Il primo libro che lessi di Ogawa Yōko in giapponese fu 『薬指の標本』 L’anulare, il secondo 『妊娠カレンダー』 Diario di una gravidanza che, più letteralmente, va tradotto come “Diario della gravidanza”, perché si tratta di una dicitura cui è familiare chiunque frequenti un ospedale o una clinica. Si tratta in fondo solo del titolo che capeggia su un foglio che illustra alla futura madre le fasi del processo cui è e continuerà ad esser soggetta per i mesi a venire.

In quell’esilissimo libro, vincitore del Premio Akutagawa nel 1990, è la meraviglia in negativo che emerge, l’occhio della sorella minore che spolpa comportamenti della sorella maggiore, in un’attesa che non è dolce, né placida né gioiosa, come nello stereotipo comune è tacitamente imposto .

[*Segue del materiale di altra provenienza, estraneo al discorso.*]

(* ===== verification/MetadataCanonical.v ===== *)
(** * Canonical metadata ([rust/src/metadata_canonical.rs])

    Validation, normalisation, the field writer and the three functions built
    on it: length, encoding and hash. *)

From S2P Require Export MetadataRecord.

(** [u32::try_from(length)] *)
Definition wire_length (length : Z) : result Error unit :=
  fail_if (negb (length <=? u32_max)) BadMetadata.

(** The tuple comparison of [(class, name)] and [(tag, name)] keys. *)
Definition key_cmp (tag1 tag2 : byte) (name1 name2 : bytes) : comparison :=
  match u8 tag1 ?= u8 tag2 with
  | Eq => bytes_cmp name1 name2
  | c => c
  end.
Definition xattr_cmp (a b : Xattr) : comparison :=
  key_cmp (XattrClass.tag (xclass a)) (XattrClass.tag (xclass b)) (xname a) (xname b).
Definition ace_cmp (a b : Ace) : comparison :=
  key_cmp (AceTag.tag (atag a)) (AceTag.tag (atag b)) (aname a) (aname b).

(** ** Validation *)

Definition validate_xattr_at (previous : option Xattr) (x : Xattr) : result Error (option Xattr) :=
  let? _ := validate_xattr_name (xclass x) (xname x) in
  let? _ := wire_length (zlen (xvalue x)) in
  let? _ :=
    match previous with
    | None => Ok tt
    | Some p =>
        let? _ := fail_if (bool_decide (xclass p = xclass x) && bool_decide (xname p = xname x))
                    DuplicateXattr in
        fail_if (match xattr_cmp p x with Lt => false | _ => true end) BadMetadata
    end in
  Ok (Some x).

Definition validate_ace_at (previous : option Ace) (a : Ace) : result Error (option Ace) :=
  let? _ := validate_ace_name (atag a) (aname a) in
  let? _ := wire_length (zlen (aname a)) in
  let? _ :=
    match previous with
    | None => Ok tt
    | Some p =>
        let? _ := fail_if (bool_decide (atag p = atag a) && bool_decide (aname p = aname a))
                    DuplicateAce in
        fail_if (match ace_cmp p a with Lt => false | _ => true end) BadMetadata
    end in
  Ok (Some a).

Definition validate_native_acl (acl : option NativeAcl) : result Error unit :=
  match acl with
  | None => Ok tt
  | Some acl =>
      let? _ := fail_if (bool_decide (nbytes acl = [])) EmptyNativeAcl in
      wire_length (zlen (nbytes acl))
  end.

(** [[mtime, atime, btime].into_iter().flatten()] *)
Definition present_times (t : Times) : list Time :=
  omap id [mtime t; atime t; btime t].

Definition validate_times (t : Times) : result Error unit :=
  iterM (fun value => fail_if (NSEC_LIMIT <=? nsec value) InvalidNsec) (present_times t).

Definition validate_hole_at (previous_end : option Z) (h : Hole) : result Error (option Z) :=
  let? _ := fail_if (hlength h =? 0) ZeroLengthHole in
  let? end_ := ok_or HoleOverflow (checked_add (hoffset h) (hlength h)) in
  let? _ := fail_if (match previous_end with Some e => hoffset h <=? e | None => false end)
              BadMetadata in
  Ok (Some end_).

Definition validate (m : Metadata) : result Error unit :=
  let? _ := wire_length (zlen (xattrs m)) in
  let? _ := foldM validate_xattr_at None (xattrs m) in
  let? _ := wire_length (zlen (aces m)) in
  let? _ := foldM validate_ace_at None (aces m) in
  let? _ := validate_native_acl (native_acl m) in
  let? _ := validate_times (times m) in
  let? _ := wire_length (zlen (holes m)) in
  let? _ := foldM validate_hole_at None (holes m) in
  match hardlink_to m with
  | Some path => validate_hardlink path
  | None => Ok tt
  end.

(** [struct CanonicalMetadata(Metadata)]: the field is private, so every value
    comes out of [new] or is the default. *)
Record CanonicalMetadata : Type := MkCanonicalMetadata { metadata : Metadata }.

#[export] Instance CanonicalMetadata_eq_dec : EqDecision CanonicalMetadata.
Proof. solve_decision. Defined.

Definition canonical_default : CanonicalMetadata := MkCanonicalMetadata metadata_default.

(** [CanonicalMetadata::new] *)
Definition new (m : Metadata) : result Error CanonicalMetadata :=
  let? _ := validate m in
  Ok (MkCanonicalMetadata m).

(** ** Normalisation *)

Definition clear_family (m : Metadata) (family : Family.Family) : Metadata :=
  let 'MkMetadata xattrs aces native_acl times finder_flags finder_info holes hardlink_to := m in
  match family with
  | Family.Xattr =>
      MkMetadata [] aces native_acl times finder_flags finder_info holes hardlink_to
  | Family.Acl =>
      MkMetadata xattrs [] None times finder_flags finder_info holes hardlink_to
  | Family.Timestamps =>
      MkMetadata xattrs aces native_acl times_default finder_flags finder_info holes hardlink_to
  | Family.Finder => MkMetadata xattrs aces native_acl times 0 None holes hardlink_to
  | Family.Sparse =>
      MkMetadata xattrs aces native_acl times finder_flags finder_info [] hardlink_to
  | Family.Hardlink =>
      MkMetadata xattrs aces native_acl times finder_flags finder_info holes None
  end.

Definition omit_families (omit : Omit.Omit) (m : Metadata) : Metadata :=
  foldl (fun m family => if Omit.contains omit family then clear_family m family else m)
    m Family.ALL.

(** [sort_unstable_by] as a stable merge sort; [normalize_sort_independent] in
    [MetadataNormalize] shows the choice cannot be observed. *)
Definition sort_by {A} (cmp : A -> A -> comparison) (l : list A) : list A :=
  merge_sort (fun a b => cmp a b <> Gt) l.

(** [for pair in xattrs.windows(2)] *)
Fixpoint check_windows {A} (same : A -> A -> bool) (e : Error) (l : list A) : result Error unit :=
  match l with
  | x :: ((y :: _) as rest) =>
      let? _ := fail_if (same x y) e in
      check_windows same e rest
  | _ => Ok tt
  end.

Definition same_xattr (a b : Xattr) : bool :=
  bool_decide (xclass a = xclass b) && bool_decide (xname a = xname b).
Definition same_ace (a b : Ace) : bool :=
  bool_decide (atag a = atag b) && bool_decide (aname a = aname b).

Definition hole_end (h : Hole) : Z := hoffset h + hlength h.

(** One turn of the in-place merge: [merged] is [holes[..count]], last first. *)
Definition merge_hole (merged : list Hole) (hole : Hole) : list Hole :=
  match merged with
  | previous :: before =>
      if hoffset hole <=? hole_end previous then
        MkHole (hoffset previous) (Z.max (hole_end previous) (hole_end hole) - hoffset previous)
          :: before
      else hole :: merged
  | [] => [hole]
  end.
Definition merge_holes (l : list Hole) : list Hole := reverse (foldl merge_hole [] l).

Definition hole_cmp (a b : Hole) : comparison := hoffset a ?= hoffset b.

Definition normalize (m : Metadata) (omit : Omit.Omit) : result Error CanonicalMetadata :=
  let m := omit_families omit m in
  let? _ := wire_length (zlen (xattrs m)) in
  let? _ := iterM (fun x => let? _ := validate_xattr_name (xclass x) (xname x) in
                            wire_length (zlen (xvalue x))) (xattrs m) in
  let xs := sort_by xattr_cmp (xattrs m) in
  let? _ := check_windows same_xattr DuplicateXattr xs in
  let? _ := wire_length (zlen (aces m)) in
  let? _ := iterM (fun a => let? _ := validate_ace_name (atag a) (aname a) in
                            wire_length (zlen (aname a))) (aces m) in
  let as_ := sort_by ace_cmp (aces m) in
  let? _ := check_windows same_ace DuplicateAce as_ in
  let? _ := validate_native_acl (native_acl m) in
  let? _ := validate_times (times m) in
  let? _ := wire_length (zlen (holes m)) in
  let? _ := iterM (fun h => let? _ := fail_if (hlength h =? 0) ZeroLengthHole in
                            let? _ := ok_or HoleOverflow (checked_add (hoffset h) (hlength h)) in
                            Ok tt) (holes m) in
  let hs := merge_holes (sort_by hole_cmp (holes m)) in
  new (MkMetadata xs as_ (native_acl m) (times m) (finder_flags m) (finder_info m) hs
         (hardlink_to m)).

(** ** The field writer

    [write] calls [put] on each chunk in turn; here it is the list of chunks,
    and its three callers fold over it. *)

Definition write_xattr (x : Xattr) : list bytes :=
  [ [XattrClass.tag (xclass x)];
    le32 (zlen (xname x)); xname x;
    le32 (zlen (xvalue x)); xvalue x ].
Definition write_ace (a : Ace) : list bytes :=
  [ [AceTag.tag (atag a); pbits (apermissions a)]; le32 (zlen (aname a)); aname a ].
Definition write_native_acl (acl : option NativeAcl) : list bytes :=
  match acl with
  | None => [[x00]]
  | Some acl => [ [Os.tag (norigin acl)]; le32 (zlen (nbytes acl)); nbytes acl ]
  end.
(** [values.iter().enumerate().fold(0, |bits, (i, t)| bits | (is_some(t) << i))] *)
Definition time_flags (t : Times) : Z :=
  foldl (fun bits '(index, time) =>
           Z.lor bits (Z.shiftl (if time : option Time is Some _ then 1 else 0) index)) 0
    [(0, mtime t); (1, atime t); (2, btime t)].
Definition write_time (t : Time) : list bytes := [le64 (sec t); le32 (nsec t)].
Definition write_finder_info (info : option bytes) : list bytes :=
  match info with
  | None => [[x00]]
  | Some s => [[x01]; s]
  end.
Definition write_hole (h : Hole) : list bytes := [le64 (hoffset h); le64 (hlength h)].
Definition write_hardlink (path : option bytes) : list bytes :=
  match path with
  | None => [[x00]]
  | Some path => [[x01]; le32 (zlen path); path]
  end.

Definition write (c : CanonicalMetadata) : list bytes :=
  let m := metadata c in
  le32 (zlen (xattrs m)) :: (xattrs m ≫= write_xattr)
  ++ le32 (zlen (aces m)) :: (aces m ≫= write_ace)
  ++ write_native_acl (native_acl m)
  ++ [as_u8 (time_flags (times m))] :: (present_times (times m) ≫= write_time)
  ++ le32 (finder_flags m) :: write_finder_info (finder_info m)
  ++ le32 (zlen (holes m)) :: (holes m ≫= write_hole)
  ++ write_hardlink (hardlink_to m).

Definition encoded_len (c : CanonicalMetadata) : result Error Z :=
  foldM (fun length chunk => ok_or BadMetadata (checked_add length (zlen chunk))) 0 (write c).

Definition encode `{Allocator} (c : CanonicalMetadata) : result Error bytes :=
  let? length := encoded_len c in
  let? _ := reserve OutOfMemory 0 0 length in
  foldM (fun output chunk => Ok (output ++ chunk)) [] (write c).

Definition hash `{Blake3} (c : CanonicalMetadata) : bytes :=
  hasher_finalize
    (foldl hasher_update (hasher_update hasher_new (lit "DIFZMETA" ++ [x01])) (write c)).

Ed io, che madre lo sono diventata con immensa fatica, con intrusioni violente che mi hanno aperto ad una geografia del corpo di cui prima di allora tutto ignoravo, che nel desiderio ho scoperto con Ryosuke il mondo dell’adozione – non ancora attuata, per le gravidanze sopraggiunte, ma rimandata ad anni a venire che ci troveranno tutti più grandi, compresi i bambini, ed attrezzati a ricevere il dono d’un altro figlio – non nego l’orrore, la confusione, l’attesa smaniosa che il bambino nasca, per potermi riappropriare dei confini delle gambe, del ventre che partito da poco più di sessanta centimetri, ormai s’avvicina al metro di circonferenza. Per non temere il cibo, per fare le scale, per dormire col viso schiacciato sul cuscino, rovesciata verso il basso, come ho sempre amato fare, quasi spiegando nel sonno invisibili ali.

Tutto vale la pena, perché la pena si rimuove. La mente dell’uomo in questo è benedetta, nel meccanismo difettoso e impreciso che pretende costante richiamo per ritornare su cose che si sono patite in passato.

Mi attendo, come un dono, il ritorno di me stessa. Mi aspetto clemenza. Vera dimenticanza.